Task to complete
Your reply should hold only the lines from the records below where "Hsplit" occurs.

Provided records
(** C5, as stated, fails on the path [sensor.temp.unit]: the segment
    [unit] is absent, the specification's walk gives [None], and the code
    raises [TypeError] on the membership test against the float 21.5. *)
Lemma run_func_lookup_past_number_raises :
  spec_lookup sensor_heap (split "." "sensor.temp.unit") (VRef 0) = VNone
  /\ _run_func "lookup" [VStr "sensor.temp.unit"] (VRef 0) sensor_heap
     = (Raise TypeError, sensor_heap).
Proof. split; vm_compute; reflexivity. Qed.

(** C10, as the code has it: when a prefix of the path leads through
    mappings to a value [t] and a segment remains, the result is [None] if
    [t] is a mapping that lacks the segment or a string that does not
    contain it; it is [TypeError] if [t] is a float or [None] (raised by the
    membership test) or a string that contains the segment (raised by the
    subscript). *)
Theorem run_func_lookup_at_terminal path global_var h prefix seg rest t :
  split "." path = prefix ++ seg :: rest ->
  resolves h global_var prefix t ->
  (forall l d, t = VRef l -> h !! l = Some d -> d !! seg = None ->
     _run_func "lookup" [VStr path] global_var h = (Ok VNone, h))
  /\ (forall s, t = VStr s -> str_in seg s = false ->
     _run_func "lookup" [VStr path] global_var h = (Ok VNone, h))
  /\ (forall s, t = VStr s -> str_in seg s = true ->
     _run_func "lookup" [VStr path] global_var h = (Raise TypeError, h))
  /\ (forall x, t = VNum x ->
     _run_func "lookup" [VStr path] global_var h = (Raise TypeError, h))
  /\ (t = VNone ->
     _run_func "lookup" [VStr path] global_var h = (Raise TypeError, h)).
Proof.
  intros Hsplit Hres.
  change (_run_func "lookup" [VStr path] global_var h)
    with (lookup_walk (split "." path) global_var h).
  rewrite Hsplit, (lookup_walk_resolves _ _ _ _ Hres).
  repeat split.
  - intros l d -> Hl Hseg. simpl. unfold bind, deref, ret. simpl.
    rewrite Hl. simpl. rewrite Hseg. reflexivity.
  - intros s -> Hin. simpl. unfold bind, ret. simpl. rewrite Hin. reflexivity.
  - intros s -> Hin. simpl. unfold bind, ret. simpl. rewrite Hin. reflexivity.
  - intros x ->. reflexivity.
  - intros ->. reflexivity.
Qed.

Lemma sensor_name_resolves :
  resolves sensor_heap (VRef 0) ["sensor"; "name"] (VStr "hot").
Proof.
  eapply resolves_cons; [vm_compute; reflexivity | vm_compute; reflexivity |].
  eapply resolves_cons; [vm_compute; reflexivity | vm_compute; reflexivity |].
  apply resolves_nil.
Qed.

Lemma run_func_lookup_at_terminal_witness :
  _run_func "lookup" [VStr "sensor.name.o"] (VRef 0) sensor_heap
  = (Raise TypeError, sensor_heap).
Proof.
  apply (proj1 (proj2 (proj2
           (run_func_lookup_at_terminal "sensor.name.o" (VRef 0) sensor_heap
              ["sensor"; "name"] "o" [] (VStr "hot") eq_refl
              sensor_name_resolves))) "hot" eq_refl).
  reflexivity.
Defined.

* * *

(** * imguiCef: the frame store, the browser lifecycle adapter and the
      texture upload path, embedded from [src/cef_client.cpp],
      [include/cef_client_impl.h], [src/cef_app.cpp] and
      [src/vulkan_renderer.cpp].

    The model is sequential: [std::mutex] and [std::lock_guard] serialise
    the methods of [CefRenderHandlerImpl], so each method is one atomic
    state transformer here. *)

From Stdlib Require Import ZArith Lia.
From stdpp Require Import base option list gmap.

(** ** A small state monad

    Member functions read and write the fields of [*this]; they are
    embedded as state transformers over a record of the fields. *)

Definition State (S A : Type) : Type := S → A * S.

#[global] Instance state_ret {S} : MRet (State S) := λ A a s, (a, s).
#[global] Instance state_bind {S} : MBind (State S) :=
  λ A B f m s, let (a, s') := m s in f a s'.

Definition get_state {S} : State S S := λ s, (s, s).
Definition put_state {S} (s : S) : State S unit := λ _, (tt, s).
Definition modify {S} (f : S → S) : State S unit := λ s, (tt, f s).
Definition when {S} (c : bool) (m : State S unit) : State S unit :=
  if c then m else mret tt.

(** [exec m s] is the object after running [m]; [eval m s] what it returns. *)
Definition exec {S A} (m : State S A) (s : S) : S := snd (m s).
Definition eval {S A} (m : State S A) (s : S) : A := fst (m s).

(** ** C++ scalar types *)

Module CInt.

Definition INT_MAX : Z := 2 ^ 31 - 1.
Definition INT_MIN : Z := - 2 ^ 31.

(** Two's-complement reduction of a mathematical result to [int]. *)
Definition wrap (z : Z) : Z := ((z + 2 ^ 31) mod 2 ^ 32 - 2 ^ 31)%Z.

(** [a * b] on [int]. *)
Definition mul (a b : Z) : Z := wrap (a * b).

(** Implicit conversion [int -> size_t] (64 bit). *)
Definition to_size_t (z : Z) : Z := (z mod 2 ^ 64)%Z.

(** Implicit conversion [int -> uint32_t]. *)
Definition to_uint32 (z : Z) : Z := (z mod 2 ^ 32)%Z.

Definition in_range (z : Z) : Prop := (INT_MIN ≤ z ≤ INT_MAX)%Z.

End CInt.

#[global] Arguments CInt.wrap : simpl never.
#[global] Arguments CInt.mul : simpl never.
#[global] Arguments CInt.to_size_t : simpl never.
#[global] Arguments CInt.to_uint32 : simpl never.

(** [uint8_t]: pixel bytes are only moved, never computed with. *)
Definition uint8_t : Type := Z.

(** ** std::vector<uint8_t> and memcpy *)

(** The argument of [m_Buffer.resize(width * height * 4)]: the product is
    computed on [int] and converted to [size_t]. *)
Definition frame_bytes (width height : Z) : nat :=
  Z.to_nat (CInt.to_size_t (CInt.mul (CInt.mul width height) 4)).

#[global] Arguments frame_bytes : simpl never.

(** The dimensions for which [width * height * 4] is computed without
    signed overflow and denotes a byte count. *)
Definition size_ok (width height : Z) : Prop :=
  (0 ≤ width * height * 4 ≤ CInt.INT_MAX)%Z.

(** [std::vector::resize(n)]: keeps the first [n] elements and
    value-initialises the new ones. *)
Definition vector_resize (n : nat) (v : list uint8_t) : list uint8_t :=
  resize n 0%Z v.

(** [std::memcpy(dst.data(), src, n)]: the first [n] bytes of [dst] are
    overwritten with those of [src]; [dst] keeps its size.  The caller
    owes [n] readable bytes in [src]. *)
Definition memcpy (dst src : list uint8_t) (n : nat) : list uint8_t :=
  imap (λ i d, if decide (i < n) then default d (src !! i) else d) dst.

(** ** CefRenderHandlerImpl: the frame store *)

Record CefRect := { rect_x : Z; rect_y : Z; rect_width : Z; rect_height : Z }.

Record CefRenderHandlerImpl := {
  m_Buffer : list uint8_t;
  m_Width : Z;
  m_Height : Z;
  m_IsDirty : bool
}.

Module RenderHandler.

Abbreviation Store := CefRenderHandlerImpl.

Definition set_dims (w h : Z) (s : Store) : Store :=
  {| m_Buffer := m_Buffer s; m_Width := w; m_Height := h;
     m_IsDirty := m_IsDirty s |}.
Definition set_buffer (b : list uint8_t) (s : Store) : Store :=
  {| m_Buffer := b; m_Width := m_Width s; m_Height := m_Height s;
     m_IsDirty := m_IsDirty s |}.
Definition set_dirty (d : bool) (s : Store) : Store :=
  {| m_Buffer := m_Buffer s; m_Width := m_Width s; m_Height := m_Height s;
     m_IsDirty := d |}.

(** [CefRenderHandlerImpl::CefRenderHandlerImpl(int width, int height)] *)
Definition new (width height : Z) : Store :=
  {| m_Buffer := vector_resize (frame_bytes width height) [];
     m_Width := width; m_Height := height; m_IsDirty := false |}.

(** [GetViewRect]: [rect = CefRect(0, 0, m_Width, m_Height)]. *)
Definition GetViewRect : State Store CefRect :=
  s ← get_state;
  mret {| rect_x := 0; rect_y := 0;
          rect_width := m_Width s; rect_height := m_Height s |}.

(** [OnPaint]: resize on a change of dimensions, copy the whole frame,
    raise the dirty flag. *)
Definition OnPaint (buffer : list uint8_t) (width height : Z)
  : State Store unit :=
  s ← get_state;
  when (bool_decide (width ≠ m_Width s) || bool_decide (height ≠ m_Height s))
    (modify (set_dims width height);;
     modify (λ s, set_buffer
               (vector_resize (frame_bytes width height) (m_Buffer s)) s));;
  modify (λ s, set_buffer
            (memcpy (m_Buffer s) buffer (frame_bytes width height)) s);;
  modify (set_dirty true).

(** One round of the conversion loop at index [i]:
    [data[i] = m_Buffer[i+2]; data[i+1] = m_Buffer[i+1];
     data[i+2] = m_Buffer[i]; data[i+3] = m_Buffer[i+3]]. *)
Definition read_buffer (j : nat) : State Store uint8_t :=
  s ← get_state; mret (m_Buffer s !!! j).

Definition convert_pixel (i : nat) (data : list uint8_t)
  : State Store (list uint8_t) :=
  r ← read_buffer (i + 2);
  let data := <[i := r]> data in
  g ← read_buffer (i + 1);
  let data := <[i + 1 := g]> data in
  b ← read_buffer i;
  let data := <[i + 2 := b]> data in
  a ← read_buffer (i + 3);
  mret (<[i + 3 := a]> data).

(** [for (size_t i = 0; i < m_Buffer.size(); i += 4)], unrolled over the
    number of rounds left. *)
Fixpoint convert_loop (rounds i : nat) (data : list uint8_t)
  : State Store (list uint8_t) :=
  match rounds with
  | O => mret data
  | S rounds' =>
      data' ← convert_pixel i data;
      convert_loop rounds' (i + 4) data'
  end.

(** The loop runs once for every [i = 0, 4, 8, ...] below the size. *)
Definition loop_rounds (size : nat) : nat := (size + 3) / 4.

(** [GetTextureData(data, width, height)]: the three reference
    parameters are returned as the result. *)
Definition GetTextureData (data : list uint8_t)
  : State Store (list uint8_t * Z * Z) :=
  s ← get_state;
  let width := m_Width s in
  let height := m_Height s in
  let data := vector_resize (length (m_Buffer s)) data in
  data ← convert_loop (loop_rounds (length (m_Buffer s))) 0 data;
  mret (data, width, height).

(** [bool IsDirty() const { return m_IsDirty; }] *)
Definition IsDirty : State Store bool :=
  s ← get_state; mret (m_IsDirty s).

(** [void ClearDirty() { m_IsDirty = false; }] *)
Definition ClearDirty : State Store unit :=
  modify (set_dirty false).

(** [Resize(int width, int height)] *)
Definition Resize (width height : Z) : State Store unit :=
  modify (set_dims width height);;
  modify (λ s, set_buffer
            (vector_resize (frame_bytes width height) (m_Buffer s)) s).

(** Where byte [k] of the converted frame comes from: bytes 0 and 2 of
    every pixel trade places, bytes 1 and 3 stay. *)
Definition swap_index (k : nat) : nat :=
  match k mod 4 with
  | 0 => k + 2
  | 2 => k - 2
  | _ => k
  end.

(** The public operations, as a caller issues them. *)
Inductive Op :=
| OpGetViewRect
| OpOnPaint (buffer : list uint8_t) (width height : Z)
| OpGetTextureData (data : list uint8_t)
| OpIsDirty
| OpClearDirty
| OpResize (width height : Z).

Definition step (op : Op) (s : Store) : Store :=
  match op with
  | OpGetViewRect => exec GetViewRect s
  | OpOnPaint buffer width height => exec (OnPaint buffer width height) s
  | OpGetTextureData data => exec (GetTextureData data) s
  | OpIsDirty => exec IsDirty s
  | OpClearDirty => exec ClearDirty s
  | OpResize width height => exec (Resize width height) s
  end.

* * *

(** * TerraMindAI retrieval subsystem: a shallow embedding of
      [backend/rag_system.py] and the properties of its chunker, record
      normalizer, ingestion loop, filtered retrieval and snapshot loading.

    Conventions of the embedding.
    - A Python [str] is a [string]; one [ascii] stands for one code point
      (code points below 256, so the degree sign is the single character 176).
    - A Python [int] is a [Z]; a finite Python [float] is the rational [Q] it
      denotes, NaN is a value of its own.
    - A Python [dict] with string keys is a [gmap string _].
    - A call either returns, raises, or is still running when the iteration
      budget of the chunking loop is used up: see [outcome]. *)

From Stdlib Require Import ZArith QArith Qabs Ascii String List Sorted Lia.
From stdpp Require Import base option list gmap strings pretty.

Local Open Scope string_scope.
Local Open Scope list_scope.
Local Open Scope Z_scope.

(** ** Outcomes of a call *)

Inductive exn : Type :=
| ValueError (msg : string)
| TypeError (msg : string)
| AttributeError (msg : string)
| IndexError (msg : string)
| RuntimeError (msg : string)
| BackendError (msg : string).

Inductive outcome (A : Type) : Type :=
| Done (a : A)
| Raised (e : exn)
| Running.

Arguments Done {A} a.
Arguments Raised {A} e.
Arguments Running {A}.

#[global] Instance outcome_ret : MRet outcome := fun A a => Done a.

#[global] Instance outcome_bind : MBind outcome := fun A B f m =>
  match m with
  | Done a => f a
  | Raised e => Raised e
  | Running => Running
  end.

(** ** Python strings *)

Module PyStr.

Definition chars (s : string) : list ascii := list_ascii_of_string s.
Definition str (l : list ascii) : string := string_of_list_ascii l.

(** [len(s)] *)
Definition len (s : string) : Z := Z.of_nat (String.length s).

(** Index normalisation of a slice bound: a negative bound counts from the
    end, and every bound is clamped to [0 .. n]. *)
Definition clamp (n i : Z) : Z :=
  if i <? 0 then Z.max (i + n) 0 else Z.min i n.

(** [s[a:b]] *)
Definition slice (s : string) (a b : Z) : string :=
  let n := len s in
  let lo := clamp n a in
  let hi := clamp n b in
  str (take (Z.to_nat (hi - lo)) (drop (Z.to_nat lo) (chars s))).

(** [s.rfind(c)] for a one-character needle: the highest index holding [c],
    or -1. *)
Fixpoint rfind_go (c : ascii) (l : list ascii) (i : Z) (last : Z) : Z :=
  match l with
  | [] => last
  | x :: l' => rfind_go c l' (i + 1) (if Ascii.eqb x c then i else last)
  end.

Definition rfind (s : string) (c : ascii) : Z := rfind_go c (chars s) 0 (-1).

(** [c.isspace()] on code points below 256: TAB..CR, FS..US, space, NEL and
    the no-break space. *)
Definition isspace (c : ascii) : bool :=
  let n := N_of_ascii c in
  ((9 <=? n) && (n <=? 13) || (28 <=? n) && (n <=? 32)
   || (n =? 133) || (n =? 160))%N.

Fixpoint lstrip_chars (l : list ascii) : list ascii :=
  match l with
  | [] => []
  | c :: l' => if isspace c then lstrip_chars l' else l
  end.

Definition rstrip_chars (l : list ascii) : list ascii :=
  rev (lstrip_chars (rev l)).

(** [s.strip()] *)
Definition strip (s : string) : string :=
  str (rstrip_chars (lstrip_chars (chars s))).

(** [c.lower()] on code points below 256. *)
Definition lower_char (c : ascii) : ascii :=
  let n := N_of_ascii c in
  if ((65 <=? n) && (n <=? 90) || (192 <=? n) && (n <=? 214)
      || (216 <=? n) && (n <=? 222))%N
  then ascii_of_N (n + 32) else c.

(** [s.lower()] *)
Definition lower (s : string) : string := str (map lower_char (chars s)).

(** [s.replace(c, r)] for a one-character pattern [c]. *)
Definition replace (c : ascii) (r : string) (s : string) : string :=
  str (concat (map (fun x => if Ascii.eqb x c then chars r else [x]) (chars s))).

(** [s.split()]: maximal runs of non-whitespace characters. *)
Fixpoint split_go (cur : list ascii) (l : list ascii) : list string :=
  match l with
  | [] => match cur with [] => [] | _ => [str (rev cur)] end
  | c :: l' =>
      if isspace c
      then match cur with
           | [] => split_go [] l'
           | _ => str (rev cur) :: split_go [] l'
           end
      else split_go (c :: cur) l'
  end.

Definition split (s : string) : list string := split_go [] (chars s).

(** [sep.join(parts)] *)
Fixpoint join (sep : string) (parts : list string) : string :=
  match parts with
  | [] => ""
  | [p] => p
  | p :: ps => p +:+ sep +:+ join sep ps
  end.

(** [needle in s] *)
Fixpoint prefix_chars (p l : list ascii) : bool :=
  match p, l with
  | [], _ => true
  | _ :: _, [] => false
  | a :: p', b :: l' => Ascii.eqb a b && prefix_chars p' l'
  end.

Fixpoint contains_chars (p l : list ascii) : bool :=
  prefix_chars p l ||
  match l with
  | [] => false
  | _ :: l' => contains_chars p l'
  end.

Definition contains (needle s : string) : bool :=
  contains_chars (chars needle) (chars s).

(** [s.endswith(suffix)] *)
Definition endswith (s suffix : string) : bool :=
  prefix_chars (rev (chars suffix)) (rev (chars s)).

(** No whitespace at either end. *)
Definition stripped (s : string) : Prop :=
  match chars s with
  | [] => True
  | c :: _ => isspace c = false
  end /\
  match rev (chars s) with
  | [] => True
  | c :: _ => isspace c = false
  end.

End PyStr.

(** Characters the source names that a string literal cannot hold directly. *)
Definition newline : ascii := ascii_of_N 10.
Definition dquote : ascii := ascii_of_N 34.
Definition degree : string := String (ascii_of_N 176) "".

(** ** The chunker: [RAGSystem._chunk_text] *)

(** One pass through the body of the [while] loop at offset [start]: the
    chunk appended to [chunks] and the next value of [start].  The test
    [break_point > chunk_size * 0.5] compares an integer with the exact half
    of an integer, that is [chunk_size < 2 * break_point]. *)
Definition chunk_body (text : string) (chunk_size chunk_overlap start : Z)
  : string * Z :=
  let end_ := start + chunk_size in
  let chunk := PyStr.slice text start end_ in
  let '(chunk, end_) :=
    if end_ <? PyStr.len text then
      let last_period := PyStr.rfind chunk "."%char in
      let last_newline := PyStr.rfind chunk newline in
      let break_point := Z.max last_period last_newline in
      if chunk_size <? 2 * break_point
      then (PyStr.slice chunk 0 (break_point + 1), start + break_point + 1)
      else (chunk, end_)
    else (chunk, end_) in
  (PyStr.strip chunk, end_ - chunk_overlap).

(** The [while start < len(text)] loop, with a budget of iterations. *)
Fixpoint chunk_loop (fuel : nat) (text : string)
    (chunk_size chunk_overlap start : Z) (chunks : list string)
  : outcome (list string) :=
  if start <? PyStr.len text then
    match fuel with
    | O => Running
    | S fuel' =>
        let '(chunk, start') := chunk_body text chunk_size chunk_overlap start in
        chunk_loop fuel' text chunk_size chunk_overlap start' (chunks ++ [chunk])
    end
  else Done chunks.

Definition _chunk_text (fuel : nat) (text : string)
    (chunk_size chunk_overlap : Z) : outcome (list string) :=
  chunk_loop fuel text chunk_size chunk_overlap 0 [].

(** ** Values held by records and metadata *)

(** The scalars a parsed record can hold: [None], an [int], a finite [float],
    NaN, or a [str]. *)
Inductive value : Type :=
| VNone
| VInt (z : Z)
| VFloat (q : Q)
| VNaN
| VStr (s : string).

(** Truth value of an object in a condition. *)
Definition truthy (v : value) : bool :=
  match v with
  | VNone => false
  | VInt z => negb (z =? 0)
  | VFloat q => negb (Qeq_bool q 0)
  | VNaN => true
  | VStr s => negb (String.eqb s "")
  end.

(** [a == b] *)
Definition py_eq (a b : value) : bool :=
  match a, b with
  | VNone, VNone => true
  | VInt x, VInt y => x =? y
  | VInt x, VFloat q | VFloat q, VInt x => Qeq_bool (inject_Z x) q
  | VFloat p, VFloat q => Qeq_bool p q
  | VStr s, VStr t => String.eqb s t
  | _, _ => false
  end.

Exercise solution
  intros Hsplit Hres.
  rewrite Hsplit, (lookup_walk_resolves _ _ _ _ Hres).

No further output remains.